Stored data
====

(* ===== verification/Tone.v ===== *)
(** * Squelch tones (crates/syntonia/src/tone.rs,
      crates/syntonia/src/baofeng/tone_codec.rs)

    CTCSS tones and DCS codes, their validation, and the 16-bit word the UV-5R
    stores for them. *)

From S2P Require Import Prelude Float.

Local Open Scope Z_scope.

(** The 50 tones of [ALL_CTCSS_TONES], each literal given in tenths of Hz. *)
Definition ALL_CTCSS_TENTHS : list Z :=
  [670; 693; 719; 744; 770; 797; 825; 854; 885; 915; 948; 974; 1000; 1035; 1072;
   1109; 1148; 1188; 1230; 1273; 1318; 1365; 1413; 1462; 1514; 1567; 1598; 1622;
   1655; 1679; 1713; 1738; 1773; 1799; 1835; 1862; 1899; 1928; 1966; 1995; 2035;
   2065; 2107; 2181; 2257; 2291; 2336; 2418; 2503; 2541].
Definition ALL_CTCSS_TONES : list f32 := map f32_tenths ALL_CTCSS_TENTHS.

Definition ALL_DCS_CODES : list Z :=
  [23; 25; 26; 31; 32; 36; 43; 47; 51; 53; 54; 65; 71; 72; 73; 74; 114; 115; 116; 122; 125; 131;
   132; 134; 143; 145; 152; 155; 156; 162; 165; 172; 174; 205; 212; 223; 225; 226; 243; 244; 245;
   246; 251; 252; 255; 261; 263; 265; 266; 271; 274; 306; 311; 315; 325; 331; 332; 343; 346; 351;
   356; 364; 365; 371; 411; 412; 413; 423; 431; 432; 445; 446; 452; 454; 455; 462; 464; 465; 466;
   503; 506; 516; 523; 526; 532; 546; 565; 606; 612; 624; 627; 631; 632; 654; 662; 664; 703; 712;
   723; 731; 732; 734; 743; 754].

Inductive ToneError : Type :=
| InvalidCtcssTone (value : f32)
| InvalidDcsCode (value : Z).

(** [CtcssTone(f32)] and [DcsCode(u16)], built by [new] only. *)
Definition tone_tenths (value : f32) : Z := f32_as_uint 32 (f32_round (f32_mul value (f32_of_Z 10))).

Definition CtcssTone_new (value : f32) : result f32 ToneError :=
  let tenths := tone_tenths value in
  if existsb (fun t => tone_tenths t =? tenths) ALL_CTCSS_TONES
  then Ok value else Err (InvalidCtcssTone value).

Definition DcsCode_new (value : Z) : result Z ToneError :=
  if existsb (fun c => c =? value) ALL_DCS_CODES then Ok value else Err (InvalidDcsCode value).

Inductive DcsPolarity : Type := Normal | Inverted.

Inductive ToneMode : Type :=
| ToneNone
| Ctcss (hz : f32)
| Dcs (code : Z) (polarity : DcsPolarity).

#[export] Instance ToneMode_eq_dec : EqDecision ToneMode.
Proof. intros x y. unfold Decision. repeat decide equality. Defined.

(** ** The EEPROM word *)

Definition decode_dcs (raw lo hi : Z) (polarity : DcsPolarity) : option ToneMode :=
  if negb ((lo <=? raw) && (raw <=? hi)) then None
  else
    match ALL_DCS_CODES !! Z.to_nat (raw - lo) with
    | None => None
    | Some code_val =>
        match DcsCode_new code_val with
        | Ok code => Some (Dcs code polarity)
        | Err _ => None
        end
    end.

Definition decode_tone (raw : Z) : ToneMode :=
  if (raw =? 0) || (raw =? 0xFFFF) then ToneNone
  else if 600 <=? raw then
    match CtcssTone_new (f32_div (f32_of_Z raw) (f32_of_Z 10)) with
    | Ok t => Ctcss t
    | Err _ => ToneNone
    end
  else
    match decode_dcs raw 1 104 Normal with
    | Some mode => mode
    | None =>
        match decode_dcs raw 106 209 Inverted with
        | Some mode => mode
        | None => ToneNone
        end
    end.

Definition encode_tone (tone : ToneMode) : Z :=
  match tone with
  | ToneNone => 0
  | Ctcss hz => f32_as_uint 16 (f32_mul hz (f32_of_Z 10))
  | Dcs code polarity =>
      let idx := S <$> position (fun c => c =? code) ALL_DCS_CODES in
      match idx, polarity with
      | Some i, Normal => as_uint 16 (Z.of_nat i)
      | Some i, Inverted => as_uint 16 (Z.of_nat i + 105)
      | None, _ => 0
      end
  end.

(** The tones a plan can hold: a standard CTCSS tone, a standard DCS code of
    either polarity, or none. *)
Definition standard_tone (t : ToneMode) : Prop :=
  match t with
  | ToneNone => True
  | Ctcss hz => hz ∈ ALL_CTCSS_TONES
  | Dcs code _ => code ∈ ALL_DCS_CODES
  end.

(** * Lemmas *)

Lemma CtcssTone_new_tenths value :
  CtcssTone_new value =
  if existsb (fun n => n =? tone_tenths value) ALL_CTCSS_TENTHS
  then Ok value else Err (InvalidCtcssTone value).
Proof.
  unfold CtcssTone_new. cbv zeta.
  assert (map tone_tenths ALL_CTCSS_TONES = ALL_CTCSS_TENTHS) as E by (vm_compute; reflexivity).
  rewrite <- E.
  assert (forall l, existsb (fun t => tone_tenths t =? tone_tenths value) l
                    = existsb (fun n => n =? tone_tenths value) (map tone_tenths l)) as ->; [|done].
  induction l as [|t l IH]; simpl; [done|]. by rewrite IH.
Qed.

Definition reencodes (raw : Z) : bool :=
  match decode_tone raw with
  | ToneNone => true
  | t => encode_tone t =? raw
  end.

(** The words below the CTCSS range, one by one. *)
Lemma reencodes_low : forallb reencodes (seqZ 0 600) = true.
Proof. vm_compute. reflexivity. Qed.

(** The CTCSS range, decided through the table in tenths. *)
Definition ctcss_reencodes (raw : Z) : bool :=
  let v := f32_div (f32_of_Z raw) (f32_of_Z 10) in
  let tenths := tone_tenths v in
  negb (existsb (fun n => n =? tenths) ALL_CTCSS_TENTHS)
  || (f32_as_uint 16 (f32_mul v (f32_of_Z 10)) =? raw).

Lemma reencodes_ctcss : forallb ctcss_reencodes (seqZ 600 2000) = true.
Proof. vm_compute. reflexivity. Qed.

Lemma CtcssTone_new_value v t : CtcssTone_new v = Ok t -> t = v.
Proof. unfold CtcssTone_new. split_ifs; intros E; [by apply Ok_inj in E|done]. Qed.

Lemma reencodes_ok raw : 0 <= raw < 2600 -> reencodes raw = true.
Proof.
  intros Hr. destruct (decide (raw < 600)) as [Hlo|Hhi].
  - pose proof reencodes_low as H. rewrite forallb_forall in H.
    apply H, list_elem_of_In, elem_of_seqZ. lia.
  - pose proof reencodes_ctcss as H. rewrite forallb_forall in H.
    specialize (H raw ltac:(apply list_elem_of_In, elem_of_seqZ; lia)).
    unfold reencodes, decode_tone. rewrite (proj2 (Z.eqb_neq raw 0)), (proj2 (Z.eqb_neq raw 0xFFFF)) by lia.
    rewrite (proj2 (Z.leb_le 600 raw)) by lia. rewrite CtcssTone_new_tenths.
    unfold ctcss_reencodes in H. cbv zeta in H.
    destruct (existsb _ _); [|done]. exact H.
Qed.

Definition standard_tones : list ToneMode :=
  ToneNone :: map Ctcss ALL_CTCSS_TONES
  ++ map (fun c => Dcs c Normal) ALL_DCS_CODES ++ map (fun c => Dcs c Inverted) ALL_DCS_CODES.

Lemma standard_tones_roundtrip :
  forallb (fun t => bool_decide (decode_tone (encode_tone t) = t) && (encode_tone t <? 2600)
                    && (0 <=? encode_tone t)) standard_tones = true.
Proof. vm_compute. reflexivity. Qed.

Lemma standard_tone_elem t : standard_tone t -> t ∈ standard_tones.
Proof.
  unfold standard_tones. intros Ht. destruct t as [|hz|c p]; simpl in Ht; [left|right; apply elem_of_app..].
  - left. by apply (list_elem_of_fmap_2 Ctcss).
  - right. apply elem_of_app. destruct p; [left|right].
    + by apply (list_elem_of_fmap_2 (fun c => Dcs c Normal)).
    + by apply (list_elem_of_fmap_2 (fun c => Dcs c Inverted)).
Qed.

Lemma standard_tone_word t :
  standard_tone t -> decode_tone (encode_tone t) = t /\ 0 <= encode_tone t < 2600.
Proof.
  intros Ht%standard_tone_elem. pose proof standard_tones_roundtrip as H.
  rewrite forallb_forall in H. specialize (H t ltac:(by apply list_elem_of_In)).
  apply andb_true_iff in H as [[H1 H2]%andb_true_iff H3].
  apply bool_decide_eq_true in H1. split; [done|lia].
Qed.

(** * Properties *)

(** Tone words round-trip: every standard tone (each of the 50 CTCSS
    tones, the 104 DCS codes in either polarity, or none) encodes to a 16-bit
    word that decodes to it, and every word up to the end of the CTCSS range
    that decodes to a tone is the encoding of that tone. *)
Theorem tone_word_roundtrip :
  (forall t, standard_tone t -> decode_tone (encode_tone t) = t /\ is_uint 16 (encode_tone t)) /\
  (forall raw, 0 <= raw < 2600 -> decode_tone raw <> ToneNone -> encode_tone (decode_tone raw) = raw).
Proof.
  split.
  - intros t [H1 H2]%standard_tone_word. split; [done|]. unfold is_uint. lia.
  - intros raw Hr Hne. pose proof (reencodes_ok raw Hr) as H. unfold reencodes in H.
    destruct (decode_tone raw); [done|lia..].
Qed.

Lemma tone_word_roundtrip_witness :
  decode_tone (encode_tone (Dcs 23 Inverted)) = Dcs 23 Inverted /\
  encode_tone (decode_tone 885) = 885.
Proof.
  split.
  - refine (proj1 (proj1 tone_word_roundtrip (Dcs 23 Inverted) _)). left.
  - apply (proj2 tone_word_roundtrip); [lia|]. vm_compute. discriminate.
Defined.

(** A tone [CtcssTone::new] accepts can be lost on the way to the radio:
    validation rounds to tenths of Hz but the encoder truncates, so 66.96 Hz
    passes as 67.0 and is stored as 669, which decodes as no tone at all. *)
Theorem accepted_tone_lost_by_encode :
  exists hz, CtcssTone_new hz = Ok hz /\ encode_tone (Ctcss hz) = 669 /\
    decode_tone (encode_tone (Ctcss hz)) = ToneNone.
Proof.
  exists (f32_div (f32_of_Z 6696) (f32_of_Z 100)).
  split; [vm_compute; reflexivity|]. split; vm_compute; reflexivity.
Qed.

====

Scan the lines above, and whenever one holds the string "simpl", copy it.

**Result of this exercise**
  induction l as [|t l IH]; simpl; [done|]. by rewrite IH.
  unfold standard_tones. intros Ht. destruct t as [|hz|c p]; simpl in Ht; [left|right; apply elem_of_app..].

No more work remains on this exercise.